(** * eCrash: crash-capture library (eCrash.c) -- shallow embedding and properties

    The development follows eCrash.c function by function.  The C statics
    ([gbl_params], [gbl_fd], the shared backtrace buffer, the completion flag,
    [ThreadList]) are the fields of one [State] record that every operation
    threads explicitly; the kernel and libc objects the code talks to (signal
    dispositions, descriptors, stdio streams, the other threads of the
    process) are further fields of that record or of the read-only [Env].

    The header eCrash.h enters in two ways: its constants are the fields of
    [eCrash_h], a parameter of every definition that needs one of them, and
    its types and its debug macro are modelled after the library's
    specification and the way eCrash.c uses them. *)

From Stdlib Require Import ZArith List String Ascii Bool Lia.
From Stdlib Require Import DecimalString HexadecimalString.
Import ListNotations.

Local Open Scope string_scope.
Local Open Scope list_scope.
Local Open Scope Z_scope.

Set Implicit Arguments.

(* ================================================================== *)
(** ** eCrash.h: constants and types *)

(** The constants eCrash.c takes from eCrash.h, as parameters: nothing is
    assumed about their values. *)
Record eCrash_h := {
  MAX_LINE_LEN : Z;
  ECRASH_DEFAULT_STACK_DEPTH : Z;
  ECRASH_DEFAULT_BACKTRACE_SIGNAL : Z;
  ECRASH_DEFAULT_THREAD_WAIT_TIME : Z;
  ECRASH_DEBUG_VERY_VERBOSE : Z;
  ECRASH_DEBUG_VERBOSE : Z;
  ECRASH_DEBUG_ERROR : Z;
  ECRASH_DEBUG_DEFAULT : Z
}.

(** Addresses ([void *]) and thread identifiers are unsigned machine words. *)
Definition ptr_bits : Z := 64.
Definition to_ulong (a : Z) : Z := a mod 2 ^ ptr_bits.

(** [unsigned int] and [int] are 32 bits wide: what a number becomes when
    it is stored in, or passed as, one of them. *)
Definition to_uint (a : Z) : Z := a mod 2 ^ 32.
Definition to_int (a : Z) : Z := (a + 2 ^ 31) mod 2 ^ 32 - 2 ^ 31.

Definition pthread_t := Z.

(** Modelled from the spec: the struct [eCrashSymbol] of eCrash.h, a
    function name and its entry address; the field names are those
    eCrash.c uses. *)
Record eCrashSymbol := {
  function : string;
  address : Z
}.

(** Modelled from the spec: the struct [eCrashSymbolTable] of eCrash.h, an
    ordered sequence of symbols; [symbols] is the array and [numSymbols]
    its length. *)
Record eCrashSymbolTable := {
  symbols : list eCrashSymbol
}.

Definition numSymbols (t : eCrashSymbolTable) : Z :=
  Z.of_nat (List.length (symbols t)).

(** Modelled from the spec: the struct [eCrashParameters] of eCrash.h, the
    configuration, with the fields eCrash.c and ecrash_test.c use.  A NULL
    [filename], [filep] or [symbolTable] is [None]; an absent descriptor
    is [-1]; [signals] is the whole array, ended by a zero.  The depth
    and the wait time are counts ([unsigned int]), never negative. *)
Record eCrashParameters := {
  filename : option string;
  filep : option Z;
  fd : Z;
  debugLevel : Z;
  dumpAllThreads : bool;
  maxStackDepth : Z;
  defaultBacktraceSignal : Z;
  threadWaitTime : Z;
  useBacktraceSymbols : bool;
  symbolTable : option eCrashSymbolTable;
  signals : list Z
}.

(* ================================================================== *)
(** ** The process around the library *)

(** The dispositions a signal can have: the two standard ones, the two
    handlers of eCrash.c, or a handler of the application. *)
Inductive handler :=
  | SIG_DFL
  | SIG_IGN
  | H_crash_handler
  | H_bt_handler
  | H_other (id : Z).

(** [sighandler_t]: a disposition, or the error value of [signal]. *)
Inductive sighandler_t :=
  | Handler (f : handler)
  | SIG_ERR.

(** Linux signal numbers the model of [signal] needs. *)
Definition NSIG : Z := 65.
Definition SIGKILL : Z := 9.
Definition SIGSTOP : Z := 19.

(** Signals whose disposition [signal] can change: in range, neither
    SIGKILL nor SIGSTOP nor one of the two libc keeps for itself. *)
Definition catchable (signo : Z) : bool :=
  (1 <=? signo) && (signo <? NSIG)
  && negb (signo =? SIGKILL) && negb (signo =? SIGSTOP)
  && negb (signo =? 32) && negb (signo =? 33).

(** [ThreadListNode]; the [Next] link is the tail of the list. *)
Record ThreadListNode := {
  threadName : string;
  thread : pthread_t;
  backtraceSignal : Z;
  oldHandler : sighandler_t
}.

(** What is behind a descriptor or a stream: the results the coming
    [write] calls will report ([chan_script], an exhausted script accepts
    every byte offered), and the bytes delivered so far. *)
Record channel := {
  chan_script : list Z;
  chan_received : string;
  chan_open : bool
}.

(** Arguments of a printf-style call. *)
Inductive printf_arg :=
  | ANum (z : Z)
  | AStr (s : string).

(** One call of [outputPrintf]: the format and its arguments. *)
Record printf_call := {
  call_format : string;
  call_args : list printf_arg
}.

Inductive open_mode := OpenAppend | OpenCreate.

(** The read-only surroundings: the file system, every thread's call stack
    (return addresses, innermost first), how many whole seconds a thread
    takes to run a handler once signalled ([None]: it never does), and
    libc's [backtrace_symbols]. *)
Record Env := {
  env_open : string -> open_mode -> Z;
  env_stack : pthread_t -> list Z;
  env_latency : pthread_t -> option nat;
  env_backtrace_symbols : list Z -> option (list string)
}.

(** The statics of eCrash.c, then the kernel and libc state (the signals
    sent and not yet taken, with the seconds each has to go; the results
    the coming [malloc] calls will report; the seconds slept so far), then
    three traces: every [pthread_kill] call with its thread and signal,
    every [DPRINTF] with its level, and every [outputPrintf] call. *)
Record State := {
  gbl_params : eCrashParameters;
  gbl_fd : Z;
  gbl_backtraceEntries : Z;
  gbl_backtraceBuffer : list Z;
  gbl_backtraceCapacity : Z;
  gbl_backtraceSymbols : option (list string);
  gbl_backtraceDoneFlag : Z;
  ThreadList : list ThreadListNode;
  sigtable : Z -> handler;
  fds : Z -> option channel;
  streams : Z -> option channel;
  pending : list (pthread_t * Z * nat);
  malloc_results : list bool;
  clock : nat;
  sent : list (pthread_t * Z);
  debug_trace : list (Z * string);
  emitted : list printf_call
}.

Definition set_gbl_params (v : eCrashParameters) (s : State) : State :=
  {| gbl_params := v; gbl_fd := gbl_fd s;
     gbl_backtraceEntries := gbl_backtraceEntries s;
     gbl_backtraceBuffer := gbl_backtraceBuffer s;
     gbl_backtraceCapacity := gbl_backtraceCapacity s;
     gbl_backtraceSymbols := gbl_backtraceSymbols s;
     gbl_backtraceDoneFlag := gbl_backtraceDoneFlag s;
     ThreadList := ThreadList s; sigtable := sigtable s; fds := fds s;
     streams := streams s; pending := pending s;
     malloc_results := malloc_results s; clock := clock s;
     sent := sent s; debug_trace := debug_trace s;
     emitted := emitted s |}.

Definition set_gbl_fd (v : Z) (s : State) : State :=
  {| gbl_params := gbl_params s; gbl_fd := v;
     gbl_backtraceEntries := gbl_backtraceEntries s;
     gbl_backtraceBuffer := gbl_backtraceBuffer s;
     gbl_backtraceCapacity := gbl_backtraceCapacity s;
     gbl_backtraceSymbols := gbl_backtraceSymbols s;
     gbl_backtraceDoneFlag := gbl_backtraceDoneFlag s;
     ThreadList := ThreadList s; sigtable := sigtable s; fds := fds s;
     streams := streams s; pending := pending s;
     malloc_results := malloc_results s; clock := clock s;
     sent := sent s; debug_trace := debug_trace s;
     emitted := emitted s |}.

(** The three cells [backtrace] (and [malloc] in [eCrash_Init]) write. *)
Definition set_backtrace (entries : Z) (buffer : list Z) (s : State) : State :=
  {| gbl_params := gbl_params s; gbl_fd := gbl_fd s;
     gbl_backtraceEntries := entries;
     gbl_backtraceBuffer := buffer;
     gbl_backtraceCapacity := gbl_backtraceCapacity s;
     gbl_backtraceSymbols := gbl_backtraceSymbols s;
     gbl_backtraceDoneFlag := gbl_backtraceDoneFlag s;
     ThreadList := ThreadList s; sigtable := sigtable s; fds := fds s;
     streams := streams s; pending := pending s;
     malloc_results := malloc_results s; clock := clock s;
     sent := sent s; debug_trace := debug_trace s;
     emitted := emitted s |}.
__________
#### Problem to work on:
Find the string "struct" in the entries above. Copy each line where it occurs.

#### Written solution:
(** Modelled from the spec: the struct [eCrashSymbol] of eCrash.h, a
(** Modelled from the spec: the struct [eCrashSymbolTable] of eCrash.h, an
(** Modelled from the spec: the struct [eCrashParameters] of eCrash.h, the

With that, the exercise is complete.